TASK DETAILS: The lines to reproduce run from the first one below to the line containing "#[global] Instance LifecycleAck_faithful", both included. Reproduce them exactly and nothing else.

MATERIAL SUPPLIED:

Definition LifecycleAck_cost (m : LifecycleAck.t) : Z :=
  option_cost (LifecycleAck.error m).

Lemma LifecycleAck_reads_back m : LifecycleAck_valid m ->
  merges (LifecycleAck.encode m) LifecycleAck.default_message m (LifecycleAck_cost m) 1.
Proof. unfold LifecycleAck_valid, LifecycleAck_cost, LifecycleAck.encode, LifecycleAck.default_message. fields. Qed.

#[global] Instance LifecycleAck_faithful : Faithful LifecycleAck.t :=
  {| valid := LifecycleAck_valid; cost := LifecycleAck_cost; height := 1; height_nonneg := ltac:(done); reads_back := LifecycleAck_reads_back |}.

Definition CatalogRequest_valid (m : CatalogRequest.t) : Prop :=
  in_range u64_max (CatalogRequest.max_items m) /\ CatalogRequest.unknown m = no_unknown.

Definition CatalogRequest_cost (m : CatalogRequest.t) : Z := 0.

Lemma CatalogRequest_reads_back m : CatalogRequest_valid m ->
  merges (CatalogRequest.encode m) CatalogRequest.default_message m (CatalogRequest_cost m) 0.
Proof. unfold CatalogRequest_valid, CatalogRequest_cost, CatalogRequest.encode, CatalogRequest.default_message. fields. Qed.

#[global] Instance CatalogRequest_faithful : Faithful CatalogRequest.t :=
  {| valid := CatalogRequest_valid; cost := CatalogRequest_cost; height := 0; height_nonneg := ltac:(done); reads_back := CatalogRequest_reads_back |}.

Definition Action_valid (m : Action.t) : Prop :=
  valid_text (Action.action_id m) /\ valid_text (Action.label m) /\ valid_text (Action.description m)
  /\ valid_text (Action.icon_reference m) /\ valid_text (Action.execution_policy m)
  /\ Forall valid_text (Action.applicable_categories m) /\ Action.unknown m = no_unknown.

Definition Action_cost (m : Action.t) : Z :=
  len (Action.action_id m) + len (Action.label m) + len (Action.description m) + len (Action.icon_reference m)
  + len (Action.execution_policy m) + repeated_cost LString len 0 (Action.applicable_categories m).

Lemma Action_reads_back m : Action_valid m ->
  merges (Action.encode m) Action.default_message m (Action_cost m) 0.
Proof. unfold Action_valid, Action_cost, Action.encode, Action.default_message. fields. Qed.

#[global] Instance Action_faithful : Faithful Action.t :=
  {| valid := Action_valid; cost := Action_cost; height := 0; height_nonneg := ltac:(done); reads_back := Action_reads_back |}.

Definition Item_valid (m : Item.t) : Prop :=
  valid_text (Item.stable_id m) /\ valid_text (Item.label m) /\ valid_text (Item.description m) /\ valid_text (Item.target m)
  /\ valid_text (Item.category m) /\ Forall valid_text (Item.search_terms m) /\ valid_text (Item.icon_reference m)
  /\ -2147483648 <= Item.score_hint m <= 2147483647 /\ valid_map (Item.metadata m) /\ Forall valid (Item.actions m)
  /\ valid_text (Item.argument_policy m) /\ valid_text (Item.hit_policy m) /\ Item.unknown m = no_unknown.

Definition Item_cost (m : Item.t) : Z :=
  len (Item.stable_id m) + len (Item.label m) + len (Item.description m) + len (Item.target m) + len (Item.category m)
  + repeated_cost LString len 0 (Item.search_terms m) + len (Item.icon_reference m) + map_cost (Item.metadata m)
  + repeated_cost LAction cost 0 (Item.actions m) + len (Item.argument_policy m) + len (Item.hit_policy m).

Lemma Item_reads_back m : Item_valid m ->
  merges (Item.encode m) Item.default_message m (Item_cost m) 1.
Proof. unfold Item_valid, Item_cost, Item.encode, Item.default_message. fields. Qed.

#[global] Instance Item_faithful : Faithful Item.t :=
  {| valid := Item_valid; cost := Item_cost; height := 1; height_nonneg := ltac:(done); reads_back := Item_reads_back |}.

Definition CatalogBatch_valid (m : CatalogBatch.t) : Prop :=
  Forall valid (CatalogBatch.items m) /\ in_range u64_max (CatalogBatch.sequence m) /\ valid_option (CatalogBatch.error m)
  /\ CatalogBatch.unknown m = no_unknown.

Definition CatalogBatch_cost (m : CatalogBatch.t) : Z :=
  repeated_cost LItem cost 0 (CatalogBatch.items m) + option_cost (CatalogBatch.error m).

Lemma CatalogBatch_reads_back m : CatalogBatch_valid m ->
  merges (CatalogBatch.encode m) CatalogBatch.default_message m (CatalogBatch_cost m) 2.
Proof. unfold CatalogBatch_valid, CatalogBatch_cost, CatalogBatch.encode, CatalogBatch.default_message. fields. Qed.

#[global] Instance CatalogBatch_faithful : Faithful CatalogBatch.t :=
  {| valid := CatalogBatch_valid; cost := CatalogBatch_cost; height := 2; height_nonneg := ltac:(done); reads_back := CatalogBatch_reads_back |}.

Definition SuggestRequest_valid (m : SuggestRequest.t) : Prop :=
  valid_text (SuggestRequest.text m) /\ valid_text (SuggestRequest.normalized_text m)
  /\ valid_text (SuggestRequest.selected_item_id m) /\ in_range u64_max (SuggestRequest.max_items m)
  /\ in_range u64_max (SuggestRequest.max_batches m) /\ SuggestRequest.unknown m = no_unknown.

Definition SuggestRequest_cost (m : SuggestRequest.t) : Z :=
  len (SuggestRequest.text m) + len (SuggestRequest.normalized_text m) + len (SuggestRequest.selected_item_id m).

Lemma SuggestRequest_reads_back m : SuggestRequest_valid m ->
  merges (SuggestRequest.encode m) SuggestRequest.default_message m (SuggestRequest_cost m) 0.
Proof. unfold SuggestRequest_valid, SuggestRequest_cost, SuggestRequest.encode, SuggestRequest.default_message. fields. Qed.

#[global] Instance SuggestRequest_faithful : Faithful SuggestRequest.t :=
  {| valid := SuggestRequest_valid; cost := SuggestRequest_cost; height := 0; height_nonneg := ltac:(done); reads_back := SuggestRequest_reads_back |}.

Definition ResultBatch_valid (m : ResultBatch.t) : Prop :=
  Forall valid (ResultBatch.items m) /\ in_range u64_max (ResultBatch.sequence m) /\ valid_option (ResultBatch.error m)
  /\ ResultBatch.unknown m = no_unknown.

Definition ResultBatch_cost (m : ResultBatch.t) : Z :=
  repeated_cost LItem cost 0 (ResultBatch.items m) + option_cost (ResultBatch.error m).

Lemma ResultBatch_reads_back m : ResultBatch_valid m ->
  merges (ResultBatch.encode m) ResultBatch.default_message m (ResultBatch_cost m) 2.
Proof. unfold ResultBatch_valid, ResultBatch_cost, ResultBatch.encode, ResultBatch.default_message. fields. Qed.

#[global] Instance ResultBatch_faithful : Faithful ResultBatch.t :=
  {| valid := ResultBatch_valid; cost := ResultBatch_cost; height := 2; height_nonneg := ltac:(done); reads_back := ResultBatch_reads_back |}.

RESPONSE TO THE EXERCISE:
Definition LifecycleAck_cost (m : LifecycleAck.t) : Z :=
  option_cost (LifecycleAck.error m).

Lemma LifecycleAck_reads_back m : LifecycleAck_valid m ->
  merges (LifecycleAck.encode m) LifecycleAck.default_message m (LifecycleAck_cost m) 1.
Proof. unfold LifecycleAck_valid, LifecycleAck_cost, LifecycleAck.encode, LifecycleAck.default_message. fields. Qed.

#[global] Instance LifecycleAck_faithful : Faithful LifecycleAck.t :=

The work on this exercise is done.